In my Level 1 days, I manually repeated the same routine every morning. “Check yesterday’s merged PRs” → “summarize the changes” → “list open issues” → “propose priorities.” All four, in order, every time. Twenty minutes a day. Seven hours a month. It took me about three weeks to notice that the instructions were almost identical every time.

After: one skill, “summarize this week”

I turned that routine into a skill. One sentence runs it: “summarize this week.” A 20-minute routine became 2 minutes. Beyond the time savings, there was a bigger change. Building this skill forced me to make explicit “the pattern of judgments I make every day.” The process itself was practice in raising the abstraction layer.

There was one thing I felt every time I built a skill. People call it compounding engineering. Our projects are big enough that they don’t end in a single session. This isn’t a finish-line game. It’s a compounding game where earlier sessions affect later ones with interest.

“The biggest payoff is in raising the abstraction layer ever higher.”

The “edge” Karpathy named isn’t just time savings. Each level up widens the field of view, so you can take on bigger problems. From the era of writing code by hand (Level 0), to the era of instructing an agent in English (Level 1–2), to the era of designing an orchestrator that manages agents (Level 2–3). Every level up dramatically broadens what a human can take on.

When abstraction goes up, the human’s role changes

It’s not that the human idles while the agent works. Instead of typing code, you design the system. Instead of instructing the agent, you build the environment in which the agent works well.

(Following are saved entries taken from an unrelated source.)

(** * pkg/queue/protobuf_stats_reporter.go: the protobuf stats reporter

    A shallow embedding of [ProtobufStatsReporter] (construction, [Report],
    [ServeHTTP], [httpError]) together with the parts of the Go runtime the
    file leans on: [float64] arithmetic, [time.Duration], [sync/atomic.Value]
    and the [net/http] response writer. *)

From Stdlib Require Import ZArith Floats Uint63.
From stdpp Require Import base strings list gmap.

Local Open Scope Z_scope.

(** ** float64

    Go's [float64] is IEEE 754 binary64 with round-to-nearest-even, which is
    what the kernel's primitive floats implement.  NaN payloads are not
    distinguished. *)

Abbreviation float64 := PrimFloat.float.

(** [float64(z)] for an integer [z] with [|z| < 2^63]. *)
Definition float64_of_Z (z : Z) : float64 :=
  if z <? 0 then PrimFloat.opp (PrimFloat.of_uint63 (Uint63.of_Z (- z)))
  else PrimFloat.of_uint63 (Uint63.of_Z z).

(** ** package time *)

Module time.

(** [time.Duration]: a signed 64-bit count of nanoseconds. *)
Definition Duration := Z.

Definition minDuration : Duration := - 2 ^ 63.
Definition maxDuration : Duration := 2 ^ 63 - 1.

Definition Second : Duration := 1000000000.

(** [func (d Duration) Seconds() float64]:
    [sec := d / Second; nsec := d % Second;
     return float64(sec) + float64(nsec)/1e9].
    Go's integer [/] and [%] truncate towards zero. *)
Definition Seconds (d : Duration) : float64 :=
  let sec := Z.quot d Second in
  let nsec := Z.rem d Second in
  (float64_of_Z sec + float64_of_Z nsec / 1e9)%float.

(** A reading of the monotonic clock, in nanoseconds. *)
Definition Time := Z.

(** [t.Sub(u)]: the difference, saturated to the range of [Duration]. *)
Definition Sub (t u : Time) : Duration :=
  let d := t - u in
  if d <? minDuration then minDuration
  else if maxDuration <? d then maxDuration
  else d.

(** [time.Since(t)] is [time.Now().Sub(t)]; the reading of the clock taken
    by the call is passed in as [now]. *)
Definition Since (now t : Time) : Duration := Sub now t.

End time.

(** ** The imported record types

    Neither type is declared in this file; the fields are the ones the
    struct literal and the selectors of [Report] name. *)

(** [knative.dev/networking/pkg]. *)
Module network.

Definition ProtoAcceptContent : string := "application/protobuf".

Record RequestStatsReport := {
  AverageConcurrency : float64;
  AverageProxiedConcurrency : float64;
  RequestCount : float64;
  ProxiedRequestCount : float64
}.

End network.

(** [knative.dev/serving/pkg/autoscaler/metrics]. *)
Module metrics.

Record Stat := {
  PodName : string;
  AverageConcurrentRequests : float64;
  AverageProxiedConcurrentRequests : float64;
  RequestCount : float64;
  ProxiedRequestCount : float64;
  ProcessUptime : float64
}.

End metrics.

(** ** package net/http: the response writer

    A [ResponseWriter] is an interface; what a handler does to it is the
    sequence of calls it makes.  [Response] is the observable outcome of
    such a sequence: the status code and the headers as they stood when the
    header was written, and the bytes of the body.  Byte slices are
    modelled as strings. *)
Module http.

Definition StatusOK : Z := 200.
Definition StatusInternalServerError : Z := 500.

Inductive Call :=
| HeaderSet (key value : string)   (* w.Header().Set(key, value) *)
| WriteHeader (statusCode : Z)     (* w.WriteHeader(statusCode) *)
| Write (p : string).              (* w.Write(p) *)

Record Response := {
  HeaderMap : gmap string (list string);  (* the live map behind w.Header() *)
  wroteHeader : bool;
  Code : Z;
  snapHeader : gmap string (list string); (* the headers that were sent *)
  Body : string
}.

(** A writer nothing has been written to, whose header map holds [h]. *)
Definition fresh (h : gmap string (list string)) : Response :=
  {| HeaderMap := h; wroteHeader := false; Code := StatusOK;
     snapHeader := ∅; Body := "" |}.

(** [Header.Set] replaces the values of the key.  The keys set by this
    program are already in canonical form. *)
Definition doHeaderSet (key value : string) (w : Response) : Response :=
  {| HeaderMap := <[key := [value]]> (HeaderMap w);
     wroteHeader := wroteHeader w; Code := Code w;
     snapHeader := snapHeader w; Body := Body w |}.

The hours that used to go into typing code now go into setting direction, making judgments, and supervising quality. That’s the practical meaning of raising the abstraction layer.

How to practice this

“I’m giving this same instruction for the third time.” That awareness is where abstraction begins. When you see repetition, turn it into a skill or a template. A simple prompt template is fine to start. That one small piece of automation becomes the base for the next one.

Make a habit of asking, “what would I need to delegate this to an agent?” That question itself is the start of abstract thinking. Look at every task you do by hand through “is this delegable?” If it is, what context, tools, and memory would the agent need? Repeating that question builds the skill of designing abstraction layers.


⑨ Taste

The last one is the hardest to measure and maybe the most important.

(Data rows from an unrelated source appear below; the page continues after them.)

(** * macos_lsusb: the parser and formatter of [macos_lsusb.py]

    A shallow embedding of the report parser ([parse], [parse_bus],
    [parse_dev]), of the tree it builds ([USB], [USBBus], [USBDevice]) and of
    the formatter (the [__str__] methods), with the properties of the
    specification stated and proved about them.

    Conventions of the model.
    - A Python [str] is a [string]; its characters are read as the code points
      0..255.  Text outside that range is not modelled.
    - A [dict] from [str] to [str] is a [gmap string string].
    - The mutable line queue [text] is threaded through the parser: every
      parsing function returns the queue it leaves behind.
    - An exception is a value [Raise e] of the [outcome] type.  The [while]
      loops that re-read a pushed-back line run on a step budget; [Fuel] is
      the outcome of an exhausted budget, and the budget the entry points
      hand out is shown to be always sufficient.
    - Integers are unbounded, and [int] and [format] convert them with the
      interpreter's limit on decimal conversions (4300 digits by default,
      from version 3.11 on) switched off.  The statements that tell when
      formatting succeeds or fails are made for numbers within that limit
      ([Limit]), where the interpreter behaves the same in either setting. *)

From Stdlib Require Import ZArith NArith Ascii String List Lia Bool.
From Stdlib Require Import DecimalString HexadecimalString DecimalPos.
From stdpp Require Import gmap strings list fin_maps.

(** ** Outcomes: a value, a raised exception, or an exhausted step budget *)

Inductive exn := AssertionError | ValueError.

Inductive outcome (A : Type) : Type :=
| Ok (a : A)
| Raise (e : exn)
| Fuel.

Arguments Ok {A} a.
Arguments Raise {A} e.
Arguments Fuel {A}.

Definition bind {A B : Type} (m : outcome A) (k : A -> outcome B) : outcome B :=
  match m with
  | Ok a => k a
  | Raise e => Raise e
  | Fuel => Fuel
  end.

Notation "'let*' x ':=' m 'in' k" := (bind m (fun x => k))
  (at level 10, x pattern, m at level 100, k at level 200, only parsing).

Fixpoint collect {A B : Type} (f : A -> outcome B) (l : list A) : outcome (list B) :=
  match l with
  | [] => Ok []
  | a :: l' => let* b := f a in let* bs := collect f l' in Ok (b :: bs)
  end.

(** ** Python string primitives *)

Module Py.

(** [str.isspace] on one character (code points 0..255): TAB..CR, FS..US,
    SPACE, NEL and NBSP.  This is the set [str.strip()] removes. *)
Definition isspace (c : ascii) : bool :=
  let n := N_of_ascii c in
  ((9 <=? n) && (n <=? 13) || (28 <=? n) && (n <=? 32)
   || (n =? 133) || (n =? 160))%N.

(** The characters [int()] skips around a literal: the C-locale blanks, and
    NEL and NBSP, which reach it translated to a space. *)
Definition int_space (c : ascii) : bool :=
  let n := N_of_ascii c in
  ((9 <=? n) && (n <=? 13) || (n =? 32) || (n =? 133) || (n =? 160))%N.

Definition is_empty (s : string) : bool :=
  match s with EmptyString => true | String _ _ => false end.

(** [s.lstrip(chars)], [s.rstrip(chars)] and [s.strip(chars)], the character
    set given as a predicate. *)
Fixpoint lstrip_by (p : ascii -> bool) (s : string) : string :=
  match s with
  | EmptyString => EmptyString
  | String c s' => if p c then lstrip_by p s' else s
  end.

Fixpoint rstrip_by (p : ascii -> bool) (s : string) : string :=
  match s with
  | EmptyString => EmptyString
  | String c s' =>
      let r := rstrip_by p s' in
      if is_empty r && p c then EmptyString else String c r
  end.

Definition strip_by (p : ascii -> bool) (s : string) : string :=
  lstrip_by p (rstrip_by p s).

(** [s.strip()] *)
Definition strip (s : string) : string := strip_by isspace s.

(** [c in chars] for a character [c] *)
Fixpoint mem (c : ascii) (chars : string) : bool :=
  match chars with
  | EmptyString => false
  | String d chars' => Ascii.eqb c d || mem c chars'
  end.

(** [s.strip(chars)] *)
Definition strip_chars (chars : string) (s : string) : string :=
  strip_by (fun c => mem c chars) s.

(** [s.endswith(suffix)] *)
Fixpoint endswith (s suffix : string) : bool :=
  String.eqb s suffix ||
  match s with
  | EmptyString => false
  | String _ s' => endswith s' suffix
  end.

(** The first occurrence of the one-character separator [sep]: the text
    before it and the text after it. *)
Fixpoint partition (sep : ascii) (s : string) : option (string * string) :=
  match s with
  | EmptyString => None
  | String c s' =>
      if Ascii.eqb c sep then Some (EmptyString, s')
      else match partition sep s' with
           | Some (a, b) => Some (String c a, b)
           | None => None
           end
  end.

(** [s.split(sep, 1)] for a one-character [sep] *)
Definition split1 (sep : ascii) (s : string) : list string :=
  match partition sep s with
  | Some (a, b) => [a; b]
  | None => [s]
  end.

(** [l[0]] and [l[-1]] on the result of a split, which is never empty *)
Definition first (l : list string) : string := hd EmptyString l.
Definition last (l : list string) : string := List.last l EmptyString.

(** [sep in s] for a one-character [sep] *)
Definition contains (sep : ascii) (s : string) : bool :=
  match partition sep s with Some _ => true | None => false end.

(** [s[n:]] *)
Fixpoint drop (n : nat) (s : string) : string :=
  match n, s with
  | O, _ => s
  | S _, EmptyString => EmptyString
  | S n', String _ s' => drop n' s'
  end.

(** [s[:-1]] *)
Fixpoint init (s : string) : string :=
  match s with
  | EmptyString => EmptyString
  | String c s' => if is_empty s' then EmptyString else String c (init s')
  end.

(** [sep.join(l)] *)
Fixpoint join (sep : string) (l : list string) : string :=
  match l with
  | [] => EmptyString
  | [s] => s
  | s :: l' => s +:+ sep +:+ join sep l'
  end.

(** *** [int(s, base)]

    The literal is: blanks, an optional sign, for base 16 an optional [0x] or
    [0X] (after which one underscore may follow), digits with single
    underscores between them, blanks.  Anything else raises [ValueError],
    here [None].  The interpreter's optional cap on the length of a decimal
    literal is taken to be off; [Limit] below tells where that matters. *)

Definition digit_value (c : ascii) : option N :=
  let n := N_of_ascii c in
  if ((48 <=? n) && (n <=? 57))%N then Some (n - 48)%N
  else if ((97 <=? n) && (n <=? 122))%N then Some (n - 87)%N
  else if ((65 <=? n) && (n <=? 90))%N then Some (n - 55)%N
  else None.

Definition digit_in (base : N) (c : ascii) : option N :=
  match digit_value c with
  | Some d => if (d <? base)%N then Some d else None
  | None => None
  end.

(** The digit scan: [acc] is the value read so far, [seen] whether a digit was
    read, [prev_us] whether the previous character was an underscore.  It stops
    at the first character that is neither a digit nor an underscore and
    returns the value with the unread rest. *)
Fixpoint scan_digits (base : N) (acc : N) (seen prev_us : bool) (s : string)
  : option (N * string) :=
  match s with
  | EmptyString => if seen && negb prev_us then Some (acc, EmptyString) else None
  | String c s' =>
      match digit_in base c with
      | Some d => scan_digits base (acc * base + d)%N true false s'
      | None =>
          if Ascii.eqb c "_" then
            if prev_us then None else scan_digits base acc seen true s'
          else if seen && negb prev_us then Some (acc, s) else None
      end
  end.

Definition skip_sign (s : string) : bool * string :=
  match s with
  | String "+" s' => (false, s')
  | String "-" s' => (true, s')
  | _ => (false, s)
  end.

Definition skip_prefix (base : N) (s : string) : string :=
  match s with
  | String "0" (String c s') =>
      if (base =? 16)%N && (Ascii.eqb c "x" || Ascii.eqb c "X") then
        match s' with
        | String "_" s'' => s''
        | _ => s'
        end
      else s
  | _ => s
  end.

Definition int (base : N) (s : string) : option Z :=
  let '(neg, s1) := skip_sign (lstrip_by int_space s) in
  let s2 := skip_prefix base s1 in
  match s2 with
  | String "_" _ => None
  | _ =>
      match scan_digits base 0 false false s2 with
      | Some (n, rest) =>
          if is_empty (lstrip_by int_space rest)
          then Some (if neg then - Z.of_N n else Z.of_N n)%Z
          else None
      | None => None
      end
  end.

(** *** [format] of an integer: ['{:0wd}'] and ['{:0wx}']

    Zero padding is sign-aware: the sign comes first and counts towards the
    width.  As for [int], the cap on the number of decimal digits is taken to
    be off. *)

Definition dec_digits (n : N) : string :=
  DecimalString.NilZero.string_of_uint (N.to_uint n).
Definition hex_digits (n : N) : string :=
  HexadecimalString.NilZero.string_of_uint (N.to_hex_uint n).

Fixpoint zeros (n : nat) : string :=
  match n with
  | O => EmptyString
  | S n' => String "0" (zeros n')
  end.

Definition zfill (width : nat) (s : string) : string :=
  zeros (width - String.length s) +:+ s.

Definition format_int (digits : N -> string) (width : nat) (z : Z) : string :=
  if (z <? 0)%Z then String "-" (zfill (width - 1) (digits (Z.abs_N z)))
  else zfill width (digits (Z.abs_N z)).

Definition format_d (width : nat) (z : Z) : string := format_int dec_digits width z.
Definition format_x (width : nat) (z : Z) : string := format_int hex_digits width z.

End Py.


(** ** The tree: [NamedAttributedObjectWithList] and its three subclasses *)

Abbreviation dict := (gmap string string).

(** [d.get(key, default)], [key in d] and [d.update(other)] *)
Definition get (d : dict) (key default : string) : string :=
  match d !! key with Some v => v | None => default end.

Definition has (d : dict) (key : string) : bool :=
  match d !! key with Some _ => true | None => false end.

“Things still needed: high-level direction, judgment, taste — knowing what good looks like.”

The sense of looking at what an agent built and telling “this one’s solid” from “this one’s off.” It works technically, but somehow it’s uncomfortable. The code runs, but somehow it doesn’t feel right. You can feel it. You actually have to feel it.

“‘Engineering’ because there is art, science, and skill to it.”

Art, science, skill: taste sits where these three overlap. It isn’t innate. It’s something you accumulate by going deep.

A prototype the AI made, my partner’s reaction

There was an episode with my current partner, Ellie, a product designer I work with on building the app fast. When I made screen A with AI and showed it to her, she was put off at first. The output landed without discussion, and she felt like she didn’t know what her role was. (Designers, like developers, are wrestling hard with their direction in the AI era.)

After enough conversation, when I delivered screen B the same way, it was different. By then she understood the direction I was going for, and with a concrete working prototype as the reference, what was missing and what needed more polish became visible. Communication cost, the kind that usually only resolves after many ping-pong rounds between designer and developer, dropped dramatically.

AI design is bland

The same thing happens in our current project. Our app isn’t just a generic productivity app, but the AI kept generating only the boilerplate productivity-app design. Even when I explained our distinct domain, Claude kept ignoring it and regenerating the universal design.

What I’d handed over thinking, “this is intuitive enough,” was, honestly, a 60 to 70. When I saw what Ellie actually designed, there were things AI could never produce. Looking at the AI output I was uncertain. When Ellie’s design landed, the feeling came: “ah, this works.”

Most of what AI produces is average. There’s real value in laying down the skeleton and the components. Taste, texture, the specific touch: that’s still the human’s territory.

Do work → Good → Great

AI brings remarkable performance gains. What it actually reaches today, though, is, honestly, around 80%. 80% is amazing compared to the past.

The problem is the remaining 20%. Each 1% within that 20% is a bigger gap than the previous 10%. Look at a product, a restaurant, a film. The moment when the extra 2% really went in is the moment that moves you. The feeling you get from a master, a virtuoso, a great director sits outside the band of “average.”

When 80% products flood the market → people will go looking for the better thing in the remaining 20% → and that 20% becomes the differentiator: human skill and craft.

I had a similar experience with social media. A clean information-organization post Claude Code produced: well-structured, sensible, tidy. Zero likes. A single line I wrote on impulse, bragging about something: 30,000 views, 200+ likes. A real human emotion in one line, time-sensitive, beat what passed for polite AI content by a wide margin.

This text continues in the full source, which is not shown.